Where'd you come up with the math of like, all right, $500K?

Well, you can model these out. There's a website called Options Profit Calculator, and you basically say, this is the stock, and it'll show you in a variety of scenarios. And so for example, in that one I just said, Okay. In previous recessions, a recession is defined as what? More than—

SAM

Like 4 quarters.

15% drawdown over 2 quarters or whatever. I just said, look, if that happens over the next year, I will get a payout and I could look at the different payouts based on where it went.

SAM

Are you buying any real estate right now?

No, I hate real estate.

SAM

Are you, Shawn?

SHAAN

Buying real estate? No, not at the moment.

SHAAN

It's just not—

SAM

how do you qualify for an interest-only loan? You just got to make a lot of money?

I think you can do it via most banks. It might be the sort of thing where you have to have some sort of collateral or other assets or be at a larger scale. Are you fixed or are you adjustable? Yeah, I'm fixed. Yeah.

SHAAN

So then you got locked in at what rate? When it was back at 2.37?

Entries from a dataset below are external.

(** What the reader has found, which only it can change. *)
Definition reader_at {H S : Type} (s1 : SmartBuffer) (pc : reader_pc) (d : DoubleBuffer H S) : Prop :=
  match pc with
  | RdNil | RdFound => True
  | RdLoad | RdMode => currentBuffer d ≠ None
  | RdCurrent m => currentBuffer d ≠ None ∧ m = SafeRead
  | RdLen b => currentBuffer d = Some b
  | RdHas => ∀ b : nat, currentBuffer d = Some b → ∃ s : SmartBuffer, at_ring b s d ∧ SmartBuffer.count s = 0
  | RdUseless => ∃ (b : nat) (s : SmartBuffer), at_ring b s d ∧ SmartBuffer.count s = 0
  | RdReset b pc => SmartBuffer.count s1 = 0 ∧ ∃ s : SmartBuffer, at_ring b s d ∧ half_reset pc s1 s
  | RdClear b => SmartBuffer.count s1 = 0 ∧ at_ring b (Reset s1) d
  | RdPut b => SmartBuffer.count s1 = 0 ∧ currentBuffer d = None ∧ bufs (objs d) !! b = Some (Reset s1)
  | RdPick _ | RdCompare _ _ _ | RdTake _ | RdPush _ _ _ => currentBuffer d = None
  | RdNext => currentBuffer d ≠ None
  | RdPop m b pc => m = SafeRead ∧ ∃ s : SmartBuffer, at_ring b s d ∧ half_popped pc s1 s
  | RdDeliver m it => m = SafeRead ∧ ∃ (b : nat) (s : SmartBuffer), at_ring b s d ∧
      Pop s1 = Ok (s, (Ptr it, Size it)) ∧ ∀ x : BufferItem, x ∈ buf s1 → x ∈ buf s ∨ x = it
  end.

(** The ring [reader_at] speaks of. *)
Definition watched {H S : Type} (pc : reader_pc) (d : DoubleBuffer H S) : option nat :=
  match pc with RdPut b => Some b | _ => currentBuffer d end.
(* ===== verification/DoubleBufferClosing.v ===== *)
(** * Closing the interleaved double buffer

    [Close] of [src/core/double_buffer.go] one statement at a time, in any
    number of goroutines, among the interleaved writers, switches and reads of
    [DoubleBufferConc].  A closed buffer stays closed and its stop channel is
    closed once; but a reader can make [Close] panic, and a write can be
    accepted by a buffer that is closed. *)
From S2P Require Import Prelude.
From S2P Require Import Consts.
From S2P Require Import Interfaces.
From S2P Require Import Runtime.
From S2P Require Import SmartBuffer.
From S2P Require Import SmartBufferConc.
From S2P Require Import SwitchStrategy.
From S2P Require Import SwitchConfig.
From S2P Require Import LifeCycle.
From S2P Require Import DataChunk.
From S2P Require Import WrapHeap.
From S2P Require Import DoubleBuffer.
From S2P Require Import DoubleBufferFlow.
From S2P Require Import DoubleBufferDelivery.
From S2P Require Import DoubleBufferConc.
From S2P Require Import DoubleBufferSafety.
Open Scope Z_scope.
Open Scope go_scope.

(** ** The statements of [Close] *)

Inductive close_pc :=
  | ClCas                       (** the compare-and-swap of the state *)
  | ClStop                      (** [close(d.stop)] *)
  | ClActive                    (** pools the active ring *)
  | ClPassive
  | ClWait                      (** [d.wg.Wait()] *)
  | ClLen                       (** [drainProcessor]: reads the heap's length *)
  | ClPick                      (** takes a ring off the heap and pools it *)
  | ClReturned (won : bool).    (** whether this call closed the buffer *)

(** The call that closes the buffer, from its compare-and-swap on. *)
Definition won (pc : close_pc) : bool :=
  match pc with ClCas | ClReturned false => false | _ => true end.

(** It has closed the stop channel. *)
Definition past_stop (pc : close_pc) : bool :=
  match pc with ClStop => false | _ => won pc end.

Section closing.
  Context {H S : Type} `{!PendingQueue H, !SwitchStrategy S}.
  Context (range : gmap Z nat → list (Z * nat)).

(** One statement.  The fields and the rings of the heap are never nil here,
    so the guards of the source against nil hold. *)
Definition close_step (pc : close_pc) (d : DoubleBuffer H S) : result (DoubleBuffer H S * close_pc) :=
  match pc with
  | ClCas =>
      if decide (state d ≠ WritingState) then Ok (d, ClReturned false)
      else Ok (set_state ClosedState d, ClStop)
  | ClStop =>
      if stop_closed d then Panics CloseOfClosedChannel
      else Ok (set_stop_closed true d, ClActive)
  | ClActive => Ok (pool_Put (active d) d, ClPassive)
  | ClPassive => Ok (pool_Put (passive d) d, ClWait)
  | ClWait => if workers_done d then Ok (d, ClLen) else Ok (d, ClWait)
  | ClLen =>
      if decide (0 < pq_len (pendingHeap d))%nat then Ok (d, ClPick) else Ok (d, ClReturned true)
  | ClPick =>
      let* (h, x) := pq_pick (pendingHeap d) in
      match x with
      | None => Panics NilDereference
      | Some (_, b) => Ok (pool_Put b (set_pendingHeap h d), ClLen)
      end
  | ClReturned w => Ok (d, ClReturned w)
  end.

I think I locked in at 5. I'm one of those people where I was like, you know, hey, let's lock in at 3%. Didn't do it. Let it go too long. Ended up locking at 5%. But it goes back to, I want to sleep at night. It's possible interest rates go back down to 2% and I feel like an idiot, but I want to sleep at night. I just want— if interest rates go to 8%, 10%, which is, you know, maybe not high probability, but it's certainly possible historically. I don't want to deal with that.

SAM

Sean, are you buying a house now?

SHAAN

No, I just rented this place. So it's like a 2-year, 3-year rental. Yeah, I like renting. I like renting the place I live.

SAM

Me too. I love it.

SHAAN

For multiple reasons. But basically, buying the house you own is not a great investment. There's no yield, right? You are the tenant. So it's not like— I think people conflate those two things. If you buy property that pays you, okay, that's an asset. If you buy property you live in and it costs you money, that's a liability in my opinion. So I think that's the first piece. Second piece is picking the place you like to live is not always the best investment. What are the odds that the best investment of a pretty significant amount of capital is the place my wife really likes the countertops? It's just not going to be the place. That's not where the value is. Trust me.

SAM

Yeah.

You have people that put 50% or even 90% of their personal net worth into a single investment, which is a house. And then they go, oh, it doubled in value over 15 years. And you're going, yeah, if you just bought an ETF, you would have had the same result. And if you bought an individual stock, you probably could have done way, way better. So to me, it's like, if someone's completely— if they're not an investor at all, then sure, go buy a house all day, whatever. So saving is a reasonably okay investment. But if you're even remotely smart and you know how to read and you go and read investing books and stuff, I think it's crazy. I mean, I would, I would just rent a house all day and put everything into equities and businesses.

SAM

We're renting it too. I own a house in Austin because I wanted that to be my residence and whatever we did. And I actually rent that house out now when I'm not there. I would much rather in the future for like the next 10 years Sarah and I, even when we have kids, we're renting for sure. And I want to go a step further. I want to rent all my furniture too. So there's a company called Feather. Have you guys heard of Feather? You can rent furniture on that website, but it's only in certain cities. And I intend to rent a place and I'll, and I'll get a nice place and it'll cost me $10,000 to $15,000 a month. And then I'll spend another $2,000 to $3,000 a month and rent all my furniture. I want to own nothing. I love it. It's so much. I love it. It feels so much better not owning stuff. I was, I'm on my way back now to Austin and I was in Brooklyn for 4 months and I I rented a furnished place and it was sick. It made me so much happier.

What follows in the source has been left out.